I come to this forum to seek out new ideas, not to substantiate those that I already have.

Rich
 
Aedes
 
Reply Thu 13 Aug, 2009 01:58 pm
@richrf,
richrf;83030 wrote:
All were certainly involved, but duality, uncertainty, and complementarity were a consequence of Bohr's new perspective of observed phenomenon. Nothing like this existed prior to Bohr in scientific circles.
You seriously need to read more about this subject if you think this is true. Planck and Einstein and de Broglie were THE central figures in the development of wave-particle duality, in fact Bohr had nothing to do with it. Rutherford effectively discovered electrons -- Bohr discovered where they lived.

richrf;83030 wrote:
However, Daoism and Heraclitus inferred similar thoughts two thousand years earlier by ober by observing nature.
Oh no they didn't, and this is YOUR analogy if you believe so. And even if they had, it doesn't matter because LOTS of people had canonized ideas based on philosophy, including Aristotle's well-canonized and completely incorrect idea about earth / wind / fire / water.

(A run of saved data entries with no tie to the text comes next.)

(* ===== verification/TcpGrammar.v ===== *)
(** The messages of a server over TCP: their grammar, case-insensitive, and what the client does
    with each, or with anything else. *)
From S2P Require Import Prelude Args Kernel Regex Client ClientSpec TcpClient TcpSpec.

(** * Grammar *)

(** The same text up to the case of ASCII letters. *)
Definition same_word (a b : chars) : Prop := Forall2 (fun x y => char_eq true x y = true) a b.

Inductive server_msg : Type :=
| SReply (ok : bool) (text : chars)
| SMsg (name text : chars)
| SErr (name text : chars)
| SBye (name : chars).

Definition valid_name (name : chars) : Prop :=
  printable_chars name /\ isValidDisplayNameLength (strlen name) = true.
Definition valid_text (text : chars) : Prop :=
  text_chars text /\ isValidMsgContentLength (strlen text) = true.

(** The line of a message, with its CRLF. *)
Inductive server_grammar : chars -> server_msg -> Prop :=
| g_reply kw res sep text (ok : bool) :
    same_word (lit "REPLY ") kw -> same_word (lit (if ok then "OK" else "NOK")) res ->
    same_word (lit " IS ") sep -> valid_text text ->
    server_grammar (kw ++ res ++ sep ++ text ++ CRLF) (SReply ok text)
| g_msg kw name sep text :
    same_word (lit "MSG FROM ") kw -> valid_name name -> same_word (lit " IS ") sep ->
    valid_text text ->
    server_grammar (kw ++ name ++ sep ++ text ++ CRLF) (SMsg name text)
| g_err kw name sep text :
    same_word (lit "ERR FROM ") kw -> valid_name name -> same_word (lit " IS ") sep ->
    valid_text text ->
    server_grammar (kw ++ name ++ sep ++ text ++ CRLF) (SErr name text)
| g_bye kw name :
    same_word (lit "BYE FROM ") kw -> valid_name name ->
    server_grammar (kw ++ name ++ CRLF) (SBye name).

(** When a message is expected. *)
Definition expected (m : server_msg) (c : tcp_client) : Prop :=
  match m with
  | SReply _ _ =>
      m_is_waiting_for_reply c = true
      /\ (m_current_state c = S_AUTH \/ m_current_state c = S_JOIN)
  | SMsg _ _ => m_current_state c = S_OPEN \/ m_current_state c = S_JOIN
  | SErr _ _ | SBye _ => True
  end.

(** What the client does with it, and the result of the handler. *)
Definition react (m : server_msg) (c : tcp_client) : tcp_client * Z :=
  match m with
  | SMsg name text => (on_kernel (write_console (name ++ lit ": " ++ text ++ [LF])) c, 2)
  | SErr name text =>
      (on_kernel (write_console (lit "ERROR FROM " ++ name ++ lit ": " ++ text ++ [LF])) c, 1)
  | SBye _ => (c, 0)
  | SReply ok text =>
      let c1 := on_kernel (timerfd_settime 0) c in
      let c2 := on_kernel (write_console (lit "Action " ++ lit (if ok then "Success" else "Failure")
                  ++ lit ": " ++ text ++ [LF])) c1 in
      let c3 := if (m_current_state c =fsm S_JOIN) || ok then set_m_current_state S_OPEN c2 else c2 in
      (on_kernel (set_stdin_events true) (set_m_is_waiting_for_reply false c3), 2)
  end.

(** The report of an error: one ERR message, and the exception that ends the client. *)
Definition gives_up (c : tcp_client) (o : tcp_client * result stop Z) : Prop :=
  exists text c', o = (c', Err (Thrown text))
    /\ console (kernel c') = console (kernel c)
    /\ sent (kernel c') = sent (kernel c)
         ++ [(m_server_addr (m_args c),
              lit "ERR FROM " ++ m_user_display_name c ++ lit " IS " ++ text ++ CRLF)].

The inferences may have been elegant, but in the absence of evidence there was no way of deciding which to believe.

richrf;83030 wrote:
I come to this forum to seek out new ideas, not to substantiate those that I already have.
You're being condescending here, and don't think that you can hide it beneath a passive-aggressive tone.

If what you're interested in are new ideas, you sure spend an awful lot of effort attacking mine where they differ.
 
richrf
 
Reply Thu 13 Aug, 2009 06:09 pm
@Aedes,
Aedes;83043 wrote:
You seriously need to read more about this subject if you think this is true. Planck and Einstein and de Broglie were THE central figures in the development of wave-particle duality, in fact Bohr had nothing to do with it. Rutherford effectively discovered electrons -- Bohr discovered where they lived.


Do I?

Complementarity (physics) - Wikipedia, the free encyclopedia

Quote:
In physics, complementarity is a basic principle of quantum theoryCopenhagen interpretation, and refers to effects such as the wave-particle duality, in which different measurements made on a system reveal it to have either particle-like or wave-like properties. Niels Bohr is usually associated with this concept, which he developed at Copenhagen with Heisenberg, as a philosophical adjunct to the recently developed mathematics of quantum mechanics and in particular the Heisenberg uncertainty principle. In its narrow orthodox form, complementarity is the notion that a single quantum mechanical entity can behave either as a particle or as wave, but never simultaneously as both; a stronger manifestation of the particle nature leads to a weaker manifestation of the wave nature and vice versa.


Rich
 
Aedes
 
Reply Thu 13 Aug, 2009 08:17 pm
@diamantis,
Wave?particle duality - Wikipedia, the free encyclopedia

From your own link.

Tell me about all the other scientists to whom you're giving short shrift.

I've got nothing but awe and admiration for the accomplishments and contributions of Bohr and Heisenberg (with the exception of the latter's complicity with the Nazis). My point isn't to bring them down. My point is to disabuse you of your neglect of their myriad colleagues who were no less central to modern physics.